Rust
第二十五章:性能优化 —— 让 Rust 代码飞起来
第二十五章:性能优化 —— 让 Rust 代码飞起来
本章目标
- 掌握 Rust 的编译优化配置(release profile)
- 学会使用 criterion 进行基准测试
- 了解 CPU profiling 和火焰图(flamegraph)的使用
- 掌握内存优化技巧(减少分配、复用缓冲区)
- 理解零拷贝技术在 Rust 中的应用
- 初步认识 SIMD 向量化编程
- 识别和避免常见的性能陷阱
预计学习时间:120 - 150 分钟(性能优化是一门实践的艺术,建议跟着动手做)

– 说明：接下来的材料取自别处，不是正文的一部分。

(* ===== verification/SchedSpec.v ===== *)
(** * What the scheduler and the semaphores do

    The operations of [src/sched.c] and [src/sync/sem.c] refine functions on the
    abstract state [sys]: a stack of ready processes and one queue per
    semaphore. *)

From S2P Require Import Prelude.
From S2P Require Import Mem.
From S2P Require Import DList.
From S2P Require Import Layout.
From S2P Require Import Pages.
From S2P Require Import Sbi.
From S2P Require Import Timer.
From S2P Require Import Proc.
From S2P Require Import Kern.
From S2P Require Import Sched.
From S2P Require Import SchedRep.
#[local] Open Scope kern_scope.

(** ** The abstract operations *)

Definition without (p : Z) (q : list Z) : list Z := filter (fun x => x <> p) q.

(** A timer is cancelled: it goes from the queue to the idle timers. *)
Definition cancel_tmr (t : Z) (ts : list tmr * list Z) : list tmr * list Z :=
  if decide (t ∈ tm_addr <$> ts.1) then (filter (fun x => tm_addr x <> t) ts.1, t :: ts.2) else ts.

(** Filtering out one element by its key. *)
Lemma filter_fresh {A} (f : A -> Z) t (l : list A) : t ∉ f <$> l -> filter (fun y => f y <> t) l = l.
Proof.
  induction l as [|x l IH]; intros Ht; [done|]. rewrite fmap_cons, not_elem_of_cons in Ht.
  destruct Ht as [Hx Ht]. rewrite filter_cons_True by congruence. f_equal. by apply IH.
Qed.

Lemma filter_middle {A} (f : A -> Z) t (l1 : list A) x l2 :
  f x = t -> t ∉ f <$> (l1 ++ l2) -> filter (fun y => f y <> t) (l1 ++ x :: l2) = l1 ++ l2.
Proof.
  intros Hx Ht. rewrite fmap_app, not_elem_of_app in Ht. destruct Ht as [H1 H2].
  rewrite filter_app, filter_cons_False by tauto. by rewrite !filter_fresh.
Qed.

Lemma without_head p q : p ∉ q -> without p (p :: q) = q.
Proof. intros Hp. apply (filter_middle id _ [] p q); [done|]. by rewrite list_fmap_id. Qed.

(** [cancel_tmr] is what [timer_cancel] does. *)
Lemma timer_cancel_refines `{L : Layout} `{FW : Firmware} {FWOK : FirmwareOk FW} m f q idle t :
  timers_armed m f q idle -> t ∈ (tm_addr <$> q) ++ idle ->
  let ts := cancel_tmr t (q, idle) in
  exists m' f', timer_cancel m f t = Some (m', f') /\ timers_armed m' f' ts.1 ts.2 /\
    (tm_addr <$> ts.1) ++ ts.2 ≡ₚ (tm_addr <$> q) ++ idle /\
    unch (timers_foot ((tm_addr <$> q) ++ idle)) m m'.
Proof.
  intros HT Ht. unfold cancel_tmr. simpl. case_decide as Hq.
  - apply list_elem_of_fmap in Hq as (x & -> & (l1 & l2 & ->)%list_elem_of_split).
    destruct (timer_cancel_spec m f l1 x l2 idle HT) as (m' & f' & E1 & HT' & HU).
    pose proof (nodes_ok_NoDup _ (dlist_nodes_ok _ _ _ (tq_list _ _ _ (proj1 HT)))) as HN.
    apply NoDup_cons in HN as [_ HN]. rewrite <-Permutation_middle in HN.
    apply NoDup_cons in HN as [HN _]. simpl. rewrite (filter_middle tm_addr) by done.
    exists m', f'. split_and!; [done|done| |].
    + rewrite !fmap_app, fmap_cons, <-!app_assoc. simpl. by rewrite <-!Permutation_middle.
    + eapply unch_mono; [|exact HU]. intros a [Ha|(t & Ht' & Ha)]; [by left|right].
      exists t. split; [by apply elem_of_app; left|done].
  - apply elem_of_app in Ht as [|Ht]; [done|]. exists m, f.
    by rewrite (timer_cancel_idle _ _ _ _ _ HT Ht).
Qed.

Section abstract.
Context `{L : Layout}.

Definition y_ready (y : sys) : list Z := y_queue y sym_ready_queue.

(** Leaving the old state and entering the new one. *)
Definition a_leave (p : Z) (y : sys) : sys :=
  if y_state y p =? PROC_STATE_READY then y_set_queue sym_ready_queue (without p (y_ready y)) y
  else if y_state y p =? PROC_STATE_SLEEP
  then y_set_timers (cancel_tmr (proc_timer p) (y_timers y)) y
  else y.

Definition a_enter (p s : Z) (y : sys) : sys :=
  if s =? PROC_STATE_READY then y_set_queue sym_ready_queue (p :: y_ready y) y
  else if s =? PROC_STATE_CURR then y_set_curr p y
  else y.

Definition a_update (p s : Z) (y : sys) : sys :=
  if y_state y p =? s then y else a_enter p s (y_set_state p s (a_leave p y)).

(** The running process goes to the top of the stack, and the top runs. *)
Definition a_put_back (y : sys) : sys :=
  if negb (y_curr y =? nullptr) && (y_state y (y_curr y) =? PROC_STATE_CURR)
  then a_update (y_curr y) PROC_STATE_READY y else y.

Definition a_next (y : sys) : Z := hd sym_ready_queue (y_ready (a_put_back y)).
Definition a_resched (y : sys) : sys := a_update (a_next y) PROC_STATE_CURR (a_put_back y).
End abstract.

Section refine.
Context `{PA : PageAllocator} `{L : Layout} `{C : Code} `{FW : Firmware} {FWOK : FirmwareOk FW} `{MC : Machine}.
Context (procs sems : list Z).
Context (HO : objs_ok procs sems).

#[local] Abbreviation heads := (heads sems).
#[local] Abbreviation rep := (rep procs sems).
#[local] Abbreviation all_timers := (all_timers procs).

(** The bytes the scheduler may change, and what else stays. *)
Definition sched_foot (a : Z) : Prop :=
  (exists x, x ∈ heads ++ procs /\ inrng x NODE_SIZE a) \/
  (exists s, s ∈ sems /\ inrng (s + 16) 4 a) \/
  (exists p, p ∈ procs /\ inrng (p + 1616) 4 a) \/ timers_foot all_timers a.

Record only_sched (k k' : kst) : Prop := {
  os_mem : unch sched_foot (k_mem k) (k_mem k');
  os_drv : k_drv k' = k_drv k;
  os_procs : k_procs k' = k_procs k;
  os_hart : h_mach (k_hart k') = h_mach (k_hart k) /\ h_sie (k_hart k') = h_sie (k_hart k) /\
            h_stvec (k_hart k') = h_stvec (k_hart k) /\ h_sstatus (k_hart k') = h_sstatus (k_hart k);
}.

#[export] Instance only_sched_PreOrder : PreOrder only_sched.
Proof.
  split.
  - intros k. split; done.
  - intros k1 k2 k3 [A1 B1 C1 (D1 & E1 & F1 & G1)] [A2 B2 C2 (D2 & E2 & F2 & G2)].
    split; [by etrans|congruence..|split_and!; congruence].
Qed.

Lemma only_sched_mem k m' F :
  unch F (k_mem k) m' -> (forall a, F a -> sched_foot a) -> only_sched k (set_mem m' k).
Proof. intros HU HF. split; [eapply unch_mono; [exact HF|exact HU]|done..]. Qed.

Lemma nodes_sched (xs : list Z) a :
  (forall x, x ∈ xs -> x ∈ heads ++ procs) -> in_nodes xs a -> sched_foot a.
Proof. intros Hx (x & H1 & H2). left. eauto. Qed.

(** ** One change of state *)

Lemma without_split p l1 l2 : NoDup (l1 ++ p :: l2) -> without p (l1 ++ p :: l2) = l1 ++ l2.
Proof.
  intros HN. rewrite <-Permutation_middle in HN. apply NoDup_cons in HN as [Hp _].
  apply (filter_middle id); [done|]. by rewrite list_fmap_id.
Qed.

Lemma leave_spec k y p :
  rep k y -> p ∈ procs -> (y_state y p = PROC_STATE_READY -> p ∈ y_ready y) ->
  exists k', sched_leave p (y_state y p) k = Ret k' tt /\ rep k' (a_leave p y) /\ only_sched k k'.
Proof.
  intros HR Hp Hready. unfold a_leave, sched_leave. case_test.
  - specialize (Hready E). apply list_elem_of_split in Hready as (l1 & l2 & El).
    assert (dlist (k_mem k) sym_ready_queue (l1 ++ p :: l2)) as HD.
    { rewrite <-El. apply (rp_queue _ _ _ _ HR). left. }
    pose proof (nodes_ok_NoDup _ (dlist_nodes_ok _ _ _ HD)) as [_ HN]%NoDup_cons.
    destruct (list_remove_dlist _ _ _ _ _ HD) as [HD' HU].
    eexists. split; [done|]. rewrite El, (without_split p) by done. split.
    + eapply (rep_queue _ _ HO _ _ _ p); [done|left|done|exact HD'| | |].
      * eapply unch_mono; [|exact HU]. intros a (x & Hx & Ha). exists x. split; [|done].
        change (y_queue y sym_ready_queue) with (y_ready y). rewrite El. set_solver.
      * intros x Hx. change (y_queue y sym_ready_queue) with (y_ready y). rewrite El. set_solver.
      * intros h Hh Hne Hq. apply Hne, (ln_uniq _ _ _ (rp_linked _ _ _ _ HR) _ _ p); [done|left|done|].
        change (p ∈ y_ready y). rewrite El. set_solver.
    + eapply only_sched_mem; [exact HU|]. intros a. apply nodes_sched. intros x Hx.
      apply elem_of_cons in Hx as [->|Hx]; [left|]. apply elem_of_app. right.
      apply (ln_procs _ _ _ (rp_linked _ _ _ _ HR) sym_ready_queue); [left|].
      change (x ∈ y_ready y). rewrite El. set_solver.
  - case_test; [|by exists k].
    pose proof (rp_timers _ _ _ _ HR) as HT. pose proof (rp_all _ _ _ _ HR) as HA.
    destruct (y_timers y) as [q idle]. simpl in HT, HA.
    assert (proc_timer p ∈ (tm_addr <$> q) ++ idle) as Ht.
    { rewrite HA. right. by apply list_elem_of_fmap_2. }
    destruct (timer_cancel_refines _ _ _ _ _ HT Ht) as (m' & f' & Ec & HT' & HP & HU).
    unfold run_fw. rewrite Ec. simpl. eexists. split; [done|].
    assert (unch (timers_foot all_timers) (k_mem k) m') as HU'.
    { eapply unch_mono; [|exact HU]. intros a [Ha|(t & Ht' & Ha)]; [by left|right].
      exists t. split; [by rewrite <-HA|done]. }
    destruct (cancel_tmr (proc_timer p) (q, idle)) as [q' idle']. split.
    + eapply rep_timers; [done|done|exact HT'|by rewrite HP|done].
    + split; [|done..]. eapply unch_mono; [|exact HU']. intros a Ha. by do 3 right.
Qed.

(** A process that leaves the ready queue is in no queue, if it was in no other. *)
Lemma leave_queue y p h :
  y_queue (a_leave p y) h =
  if (y_state y p =? PROC_STATE_READY) && bool_decide (h = sym_ready_queue)
  then without p (y_ready y) else y_queue y h.
Proof.
  unfold a_leave. destruct (y_state y p =? PROC_STATE_READY); simpl.
  - unfold upd. by destruct (decide (h = sym_ready_queue)) as [->|H];
      [rewrite bool_decide_true|rewrite bool_decide_false].
  - by destruct (y_state y p =? PROC_STATE_SLEEP).
Qed.

Lemma leave_same y p :
  y_state (a_leave p y) = y_state y /\ y_curr (a_leave p y) = y_curr y /\ y_val (a_leave p y) = y_val y.
Proof.
  unfold a_leave. destruct (y_state y p =? PROC_STATE_READY); [done|].
  by destruct (y_state y p =? PROC_STATE_SLEEP).
Qed.

(** Up to the second [switch]. *)
Lemma update_prefix R k y p s :
  rep k y -> p ∈ procs -> 0 <= s < 2 ^ 32 -> y_state y p <> s ->
  (y_state y p = PROC_STATE_READY -> p ∈ y_ready y) ->
  exists k', sched_update_body R p s k = sched_enter R p s k' /\
    rep k' (y_set_state p s (a_leave p y)) /\ only_sched k k'.
Proof.
  intros HR Hp Hs Hne Hready. destruct (leave_spec k y p HR Hp Hready) as (k1 & E & HR1 & HO1).
  unfold sched_update_body, mem_of, gets, bind at 1. simpl. rewrite (rp_state _ _ _ _ HR p Hp).
  apply Z.eqb_neq in Hne. rewrite Hne. unfold bind at 1. rewrite E. simpl.
  eexists. split; [reflexivity|]. split; [by eapply rep_state|].
  etrans; [exact HO1|]. eapply only_sched_mem; [apply (store_unch 4)|]. intros a Ha. do 2 right. left.
  exists p. split; [done|exact Ha].
Qed.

25.1 编译优化(Release Profile)
25.1.1 Debug vs Release
Rust 有两个主要的编译模式,它们的性能差异可以达到 10-100 倍:
# Debug 模式(默认)—— 编译快,运行慢
cargo build
cargo run
# Release 模式 —— 编译慢,运行快
cargo build --release
cargo run --release
┌──────────────────────────────────────────────────────────┐
│ Debug vs Release 对比 │
├──────────────┬────────────────────┬───────────────────────┤
│ │ Debug │ Release │
├──────────────┼────────────────────┼───────────────────────┤
│ 优化级别 │ opt-level = 0 │ opt-level = 3 │
│ 调试信息 │ 完整 │ 无(默认) │
│ 溢出检查 │ 有 │ 无(wrap around) │
│ 编译时间 │ 快 │ 慢 2-5 倍 │
│ 运行速度 │ 慢 │ 快 10-100 倍 │
│ 二进制大小 │ 大 │ 小 │
│ 断言 │ debug_assert! 启用 │ debug_assert! 跳过 │
│ 输出路径 │ target/debug/ │ target/release/ │
└──────────────┴────────────────────┴───────────────────────┘
25.1.2 自定义编译配置
在 Cargo.toml 中可以精细调整编译选项:
# Cargo.toml
# 自定义 release 配置
[profile.release]
opt-level = 3 # 最大优化(0-3 或 "s" 优化大小,"z" 最小大小)
lto = true # 链接时优化(Link Time Optimization)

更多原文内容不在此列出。